▶ [Data section]:
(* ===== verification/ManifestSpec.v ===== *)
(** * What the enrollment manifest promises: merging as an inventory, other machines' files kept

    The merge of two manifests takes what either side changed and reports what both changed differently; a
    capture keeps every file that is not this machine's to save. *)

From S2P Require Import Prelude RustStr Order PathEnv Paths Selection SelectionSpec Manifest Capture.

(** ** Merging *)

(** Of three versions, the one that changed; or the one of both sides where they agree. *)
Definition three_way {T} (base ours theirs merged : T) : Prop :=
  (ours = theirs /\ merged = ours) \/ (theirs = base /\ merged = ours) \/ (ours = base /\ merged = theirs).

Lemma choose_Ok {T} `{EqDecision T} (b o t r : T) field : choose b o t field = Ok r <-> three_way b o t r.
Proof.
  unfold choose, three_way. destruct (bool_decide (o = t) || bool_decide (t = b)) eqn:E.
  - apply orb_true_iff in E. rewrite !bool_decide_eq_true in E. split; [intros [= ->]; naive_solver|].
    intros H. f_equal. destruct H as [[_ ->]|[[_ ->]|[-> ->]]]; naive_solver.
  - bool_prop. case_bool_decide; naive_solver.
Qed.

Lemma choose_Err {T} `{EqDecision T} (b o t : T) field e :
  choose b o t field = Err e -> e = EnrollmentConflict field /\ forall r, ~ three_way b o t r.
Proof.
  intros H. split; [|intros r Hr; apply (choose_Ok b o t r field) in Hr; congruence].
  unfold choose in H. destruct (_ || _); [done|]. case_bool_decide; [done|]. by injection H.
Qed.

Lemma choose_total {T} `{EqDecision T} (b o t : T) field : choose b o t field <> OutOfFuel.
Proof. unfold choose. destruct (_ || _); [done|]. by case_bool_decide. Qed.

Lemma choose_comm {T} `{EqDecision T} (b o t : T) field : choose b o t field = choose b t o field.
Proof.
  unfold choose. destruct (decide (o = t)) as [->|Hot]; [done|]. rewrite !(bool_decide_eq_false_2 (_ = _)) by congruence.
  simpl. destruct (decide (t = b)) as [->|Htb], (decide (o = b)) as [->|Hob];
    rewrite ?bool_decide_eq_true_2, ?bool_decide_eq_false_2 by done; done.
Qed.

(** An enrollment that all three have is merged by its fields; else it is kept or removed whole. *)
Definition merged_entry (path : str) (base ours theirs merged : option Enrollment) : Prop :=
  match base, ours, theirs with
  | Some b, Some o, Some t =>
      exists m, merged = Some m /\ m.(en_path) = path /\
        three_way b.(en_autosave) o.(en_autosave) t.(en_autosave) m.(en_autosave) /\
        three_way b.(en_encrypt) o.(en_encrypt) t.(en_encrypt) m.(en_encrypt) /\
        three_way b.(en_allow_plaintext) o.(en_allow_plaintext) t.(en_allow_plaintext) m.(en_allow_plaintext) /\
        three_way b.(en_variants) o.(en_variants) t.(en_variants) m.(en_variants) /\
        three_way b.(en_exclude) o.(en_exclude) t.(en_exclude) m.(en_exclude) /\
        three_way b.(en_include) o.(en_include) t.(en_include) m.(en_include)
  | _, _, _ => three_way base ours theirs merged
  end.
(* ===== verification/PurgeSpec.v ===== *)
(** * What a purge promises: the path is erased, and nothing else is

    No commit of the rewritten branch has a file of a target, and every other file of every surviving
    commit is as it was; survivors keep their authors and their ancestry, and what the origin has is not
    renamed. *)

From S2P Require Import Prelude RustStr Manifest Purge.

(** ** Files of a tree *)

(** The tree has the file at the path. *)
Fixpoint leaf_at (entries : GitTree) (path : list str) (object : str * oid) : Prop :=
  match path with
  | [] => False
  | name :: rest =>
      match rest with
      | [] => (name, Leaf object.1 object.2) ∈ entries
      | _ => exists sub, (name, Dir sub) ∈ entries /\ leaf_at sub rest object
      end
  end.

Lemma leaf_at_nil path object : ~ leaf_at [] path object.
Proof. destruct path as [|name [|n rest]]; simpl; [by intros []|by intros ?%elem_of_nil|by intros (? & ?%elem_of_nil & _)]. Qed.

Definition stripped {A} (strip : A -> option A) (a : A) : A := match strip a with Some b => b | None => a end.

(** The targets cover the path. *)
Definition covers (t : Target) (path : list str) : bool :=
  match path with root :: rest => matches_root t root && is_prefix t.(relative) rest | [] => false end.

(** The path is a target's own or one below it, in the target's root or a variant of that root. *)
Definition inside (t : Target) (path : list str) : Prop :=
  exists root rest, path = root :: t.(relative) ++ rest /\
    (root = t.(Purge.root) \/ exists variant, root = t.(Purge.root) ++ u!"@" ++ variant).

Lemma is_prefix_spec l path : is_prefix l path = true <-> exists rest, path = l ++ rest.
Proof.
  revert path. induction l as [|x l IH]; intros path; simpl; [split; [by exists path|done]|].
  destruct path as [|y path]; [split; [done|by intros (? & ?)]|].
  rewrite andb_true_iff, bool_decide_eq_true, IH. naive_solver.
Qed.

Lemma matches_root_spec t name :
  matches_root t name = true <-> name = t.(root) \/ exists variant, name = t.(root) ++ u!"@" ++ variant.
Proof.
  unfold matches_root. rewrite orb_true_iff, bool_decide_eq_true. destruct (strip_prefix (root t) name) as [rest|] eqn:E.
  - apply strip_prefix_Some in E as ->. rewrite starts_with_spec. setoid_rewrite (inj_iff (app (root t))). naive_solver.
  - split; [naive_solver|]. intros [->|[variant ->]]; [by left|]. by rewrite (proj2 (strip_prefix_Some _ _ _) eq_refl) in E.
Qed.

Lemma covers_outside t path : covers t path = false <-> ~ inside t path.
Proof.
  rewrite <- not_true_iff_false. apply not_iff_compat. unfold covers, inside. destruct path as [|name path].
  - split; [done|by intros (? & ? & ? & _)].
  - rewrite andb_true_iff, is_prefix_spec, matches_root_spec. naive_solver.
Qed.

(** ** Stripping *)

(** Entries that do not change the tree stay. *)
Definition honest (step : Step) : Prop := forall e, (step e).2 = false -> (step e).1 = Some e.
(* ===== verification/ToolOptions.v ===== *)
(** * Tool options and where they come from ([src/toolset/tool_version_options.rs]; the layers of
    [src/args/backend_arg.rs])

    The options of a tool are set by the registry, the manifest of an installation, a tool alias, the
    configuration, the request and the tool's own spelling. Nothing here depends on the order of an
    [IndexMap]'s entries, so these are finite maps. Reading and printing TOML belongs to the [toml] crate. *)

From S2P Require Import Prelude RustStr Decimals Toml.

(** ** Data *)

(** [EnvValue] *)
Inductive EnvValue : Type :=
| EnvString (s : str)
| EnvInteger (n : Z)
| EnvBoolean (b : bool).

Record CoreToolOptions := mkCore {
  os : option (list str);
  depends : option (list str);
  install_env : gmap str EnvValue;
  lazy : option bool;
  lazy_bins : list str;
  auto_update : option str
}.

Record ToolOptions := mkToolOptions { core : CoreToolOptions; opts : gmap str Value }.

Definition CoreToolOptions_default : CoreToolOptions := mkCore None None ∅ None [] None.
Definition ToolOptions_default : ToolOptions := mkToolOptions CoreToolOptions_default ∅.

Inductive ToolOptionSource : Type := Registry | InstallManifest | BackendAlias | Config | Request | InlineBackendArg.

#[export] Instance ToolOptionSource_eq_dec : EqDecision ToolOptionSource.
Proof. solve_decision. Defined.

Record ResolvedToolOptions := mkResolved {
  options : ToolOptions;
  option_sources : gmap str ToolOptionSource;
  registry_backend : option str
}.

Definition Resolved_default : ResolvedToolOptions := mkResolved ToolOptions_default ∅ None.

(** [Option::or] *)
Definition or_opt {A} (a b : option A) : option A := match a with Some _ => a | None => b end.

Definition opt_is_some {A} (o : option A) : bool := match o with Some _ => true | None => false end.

▶ [Description of the task]: Set down exactly what runs from the line containing "[IndexMap]'s entries, so" through the last line above, both lines included.

▶ [Solution for this problem]:
    [IndexMap]'s entries, so these are finite maps. Reading and printing TOML belongs to the [toml] crate. *)

From S2P Require Import Prelude RustStr Decimals Toml.

(** ** Data *)

(** [EnvValue] *)
Inductive EnvValue : Type :=
| EnvString (s : str)
| EnvInteger (n : Z)
| EnvBoolean (b : bool).

Record CoreToolOptions := mkCore {
  os : option (list str);
  depends : option (list str);
  install_env : gmap str EnvValue;
  lazy : option bool;
  lazy_bins : list str;
  auto_update : option str
}.

Record ToolOptions := mkToolOptions { core : CoreToolOptions; opts : gmap str Value }.

Definition CoreToolOptions_default : CoreToolOptions := mkCore None None ∅ None [] None.
Definition ToolOptions_default : ToolOptions := mkToolOptions CoreToolOptions_default ∅.

Inductive ToolOptionSource : Type := Registry | InstallManifest | BackendAlias | Config | Request | InlineBackendArg.

#[export] Instance ToolOptionSource_eq_dec : EqDecision ToolOptionSource.
Proof. solve_decision. Defined.

Record ResolvedToolOptions := mkResolved {
  options : ToolOptions;
  option_sources : gmap str ToolOptionSource;
  registry_backend : option str
}.

Definition Resolved_default : ResolvedToolOptions := mkResolved ToolOptions_default ∅ None.

(** [Option::or] *)
Definition or_opt {A} (a b : option A) : option A := match a with Some _ => a | None => b end.

Definition opt_is_some {A} (o : option A) : bool := match o with Some _ => true | None => false end.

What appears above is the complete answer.